If you manage your own assets, knowing how well you did -- or didn't do -- is crucial to your success. To do this, you need a reliable method to measure yourself. Some of you may discover that it's cheaper, more tax-efficient, to simply index; you may ultimately generate better returns by avoiding stock selection and market-timing altogether. But before you can make that decision, you need to know, in the immortal words of former NYC mayor Ed Koch, "How'm I doing?" Last week we reviewed the importance of memorializing what you were thinking when you bought a stock. This week, let's figure out how well you are doing with what you purchased. Like most people, you think you know what your performance is.
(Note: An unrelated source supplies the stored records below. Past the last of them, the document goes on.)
Lemma f64_of_Z_exact z :
  0 < z < 2 ^ 53 ->
  exists m e, f64_of_Z z = S754_finite false m e /\ normal m /\ -52 <= e <= 0 /\ Zpos m = z * 2 ^ (- e).
Proof.
  intros [Hz Hz']. destruct z as [|p|p]; try lia.
  pose proof (Zdigits2_bounds (Zpos p) Hz) as HD. simpl Zdigits2 in HD.
  assert (Z.pos (digits2_pos p) <= 53) as HD53 by (apply (Zdigits2_le (Zpos p)); [lia|exact Hz']).
  set (D := Z.pos (digits2_pos p)) in *.
  unfold f64_of_Z, binary_normalize, binary_round, shl_align. fold D.
  assert (exists q, match fexp 53 1024 (D + 0) - 0 with
    | Z.neg d => (Pos.iter xO p d, fexp 53 1024 (D + 0)) | _ => (p, 0) end = (q, D - 53) /\
    Z.pos q = Z.pos p * 2 ^ (53 - D)) as (q & -> & Hq).
  { replace (fexp 53 1024 (D + 0)) with (D - 53) by (unfold fexp, emin; lia).
    destruct (D - 53 - 0) as [|k|k] eqn:Ek; [| lia |].
    - exists p. replace (53 - D) with 0 by lia. split; [f_equal; lia|lia].
    - exists (Pos.iter xO p k). split; [done|]. rewrite iter_xO. do 2 f_equal. lia. }
  assert (2 ^ 52 <= Z.pos q < 2 ^ 53) as Hqr.
  { assert (2 ^ 52 = 2 ^ (D - 1) * 2 ^ (53 - D)) as -> by (rewrite <- Z.pow_add_r by lia; f_equal; lia).
    assert (2 ^ 53 = 2 ^ D * 2 ^ (53 - D)) as -> by (rewrite <- Z.pow_add_r by lia; f_equal; lia).
    assert (0 < 2 ^ (53 - D)) by (apply Z.pow_pos_nonneg; lia). rewrite Hq. clear Hq. nia. }
  destruct (round_aux_spec false (Z.pos q) (D - 53) loc_Exact (Z.pos q) 1) as (m & e & -> & Hm & He & Herr);
    [lia|lia|simpl; lia|rewrite (Zdigits2_unique _ 53) by (change (53 - 1) with 52; lia); unfold normal_exp; lia|].
  assert (Z.pos m * 2 ^ (e - (D - 53)) = Z.pos q) as Heq by lia.
  assert (e = D - 53) as ->.
  { destruct (Z.eq_dec e (D - 53)); [done|]. pose proof (Z.pow_le_mono_r 2 1 (e - (D - 53))). nia. }
  exists m, (D - 53). replace (D - 53 - (D - 53)) with 0 in Heq by lia.
  replace (- (D - 53)) with (53 - D) by lia. split_and!; [done|exact Hm|lia|lia|lia].
Qed.

(** [SFmul]: the value [m1 2^e1 * m2 2^e2], to relative error [2^-53]. *)
Lemma f64_mul_spec m1 e1 m2 e2 :
  normal m1 -> normal m2 -> -900 <= e1 + e2 <= 900 ->
  exists m e, f64_mul (S754_finite false m1 e1) (S754_finite false m2 e2) = S754_finite false m e /\
    normal m /\ e1 + e2 <= e /\
    2 ^ 53 * Z.abs (Zpos m * 2 ^ (e - (e1 + e2)) - Zpos m1 * Zpos m2) <= Zpos m1 * Zpos m2.
Proof.
  intros H1 H2 He. unfold normal in *. unfold f64_mul, SFmul. simpl xorb.
  destruct (round_aux_spec false (Z.pos (m1 * m2)) (e1 + e2) loc_Exact (Z.pos (m1 * m2)) 1)
    as (m & e & -> & Hm & Hle & Herr).
  - rewrite Pos2Z.inj_mul. nia.
  - lia.
  - simpl. lia.
  - assert (52 < Zdigits2 (Z.pos (m1 * m2))) by (apply Zdigits2_ge; [lia|rewrite Pos2Z.inj_mul; nia]).
    assert (Zdigits2 (Z.pos (m1 * m2)) <= 106).
    { apply Zdigits2_le; [lia|]. rewrite Pos2Z.inj_mul. change (2 ^ 106) with (2 ^ 53 * 2 ^ 53). nia. }
    unfold normal_exp. lia.
  - exists m, e. rewrite Pos2Z.inj_mul in Herr. split_and!; try done; lia.
Qed.

(** [SFdiv] of two integers below [2^52]: the quotient to relative error [2^-53]. *)
Lemma f64_div_of_Z a b :
  0 < a < 2 ^ 52 -> 0 < b < 2 ^ 52 ->
  exists m e, f64_div (f64_of_Z a) (f64_of_Z b) = S754_finite false m e /\
    normal m /\ -120 <= e <= 0 /\
    2 ^ 53 * Z.abs (Zpos m * b - a * 2 ^ (- e)) <= a * 2 ^ (- e).
Proof.
  intros Ha Hb.
  destruct (f64_of_Z_exact a ltac:(lia)) as (m1 & e1 & -> & Hm1 & He1 & V1).
  destruct (f64_of_Z_exact b ltac:(lia)) as (m2 & e2 & -> & Hm2 & He2 & V2).
  unfold normal in *. unfold f64_div, SFdiv, SFdiv_core_binary.
  rewrite !(Zdigits2_unique (Zpos _) 53) by (change (53 - 1) with 52; lia).
  replace (Z.min _ (e1 - e2)) with (e1 - e2 - 53) by (unfold fexp, emin; lia).
  replace (e1 - e2 - (e1 - e2 - 53)) with 53 by lia. rewrite Z.shiftl_mul_pow2 by lia.
  pose proof (Z.div_mod (Z.pos m1 * 2 ^ 53) (Z.pos m2) ltac:(lia)) as Hdm.
  pose proof (Z.mod_pos_bound (Z.pos m1 * 2 ^ 53) (Z.pos m2) ltac:(lia)) as Hr.
  unfold Z.div, Z.modulo in Hdm, Hr. destruct (Z.div_eucl (Z.pos m1 * 2 ^ 53) (Z.pos m2)) as [q r].
  simpl xorb.
  assert (2 ^ 52 <= q < 2 ^ 54) as Hq by nia.
  assert (52 < Zdigits2 q) by (apply Zdigits2_ge; lia).
  assert (Zdigits2 q <= 54) by (apply Zdigits2_le; lia).
  destruct (round_aux_spec false q (e1 - e2 - 53) (new_location (Z.pos m2) r) (Z.pos m1 * 2 ^ 53) (Z.pos m2))
    as (m & e & -> & Hm & Hle & Herr); [lia|lia| |unfold normal_exp; lia|].
  { rewrite Hdm, (Z.mul_comm (Z.pos m2) q). by apply new_location_ok. }
  set (E := e1 - e2 - 53) in *.
  assert (a * 2 ^ (- E - e2) = Z.pos m1 * 2 ^ 53) as Hn.
  { rewrite V1, <- Z.mul_assoc, <- Z.pow_add_r by lia. do 2 f_equal. lia. }
  assert (e <= 0) as He0.
  { destruct (Z.le_gt_cases e 0); [done|exfalso]. pose proof (Z.pow_le_mono_r 2 (1 + (- E)) (e - E)) as Hp.
    replace (- E - e2) with ((- E) + (- e2)) in Hn by lia. rewrite Z.pow_add_r in Hn by lia.
    rewrite Z.pow_add_r in Hp by lia. rewrite V2, <- Hn in Herr.
    assert (0 < 2 ^ (- E) * 2 ^ (- e2)) by (apply Z.mul_pos_pos; apply Z.pow_pos_nonneg; lia).
    assert (2 ^ 53 * (2 ^ (- E) * 2 ^ (- e2)) <= Z.pos m * 2 ^ (e - E) * (b * 2 ^ (- e2))).
    { replace (2 ^ 53 * (2 ^ (- E) * 2 ^ (- e2))) with (2 ^ 52 * (2 ^ 1 * 2 ^ (- E)) * (1 * 2 ^ (- e2))) by lia.
      assert (0 < 2 ^ (- e2)) by (apply Z.pow_pos_nonneg; lia).
      assert (0 < 2 ^ (- E)) by (apply Z.pow_pos_nonneg; lia).
      apply Z.mul_le_mono_nonneg; [lia| |lia|apply Z.mul_le_mono_nonneg_r; lia].
      apply Z.mul_le_mono_nonneg; lia. }
    set (U := 2 ^ (- E) * 2 ^ (- e2)) in *. set (L := Z.pos m * 2 ^ (e - E) * (b * 2 ^ (- e2))) in *.
    assert (a * U < 2 ^ 52 * U) by (apply Z.mul_lt_mono_pos_r; lia). lia. }
  assert (0 < 2 ^ (e - E) * 2 ^ (- e2)) as HT by (apply Z.mul_pos_pos; apply Z.pow_pos_nonneg; lia).
  exists m, e. fold (normal m). split; [done|]. split; [exact Hm|]. split; [lia|].
  apply (Z.mul_le_mono_pos_l _ _ _ HT).
  replace (Z.pos m * 2 ^ (e - E) * Z.pos m2) with ((2 ^ (e - E) * 2 ^ (- e2)) * (Z.pos m * b)) in Herr
    by (rewrite V2; ring).
  replace (Z.pos m1 * 2 ^ 53) with ((2 ^ (e - E) * 2 ^ (- e2)) * (a * 2 ^ (- e))) in Herr.
  2:{ rewrite <- Hn. replace (- E - e2) with ((e - E) + (- e2) + (- e)) by lia.
      rewrite !Z.pow_add_r by lia. ring. }
  rewrite <- Z.mul_sub_distr_l, Z.abs_mul in Herr. lia.
Qed.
But I'll bet you cannot tell me what your returns were for the past one-, five- and 10-year periods. How did you do last month and last quarter? How have you fared relative to the S&P 500, the Russell 2000 or the Dow? If you cannot answer these questions, you know far less about your own performance than you thought you did.
The Mighty Spreadsheet
The basic tool to help answer these questions is the spreadsheet. We start with an Excel template, and today we will review several ways by which you can evaluate your returns. You will be able to compare how well you are doing relative to the benchmarks over any time period you like (daily, weekly, monthly, quarterly, etc.). This Excel template is not locked; it's something you can -- and should -- customize to your own needs. (Special thanks goes to fund manager Dave Edwards for creating the original version of this for a Street.com column in 2000.)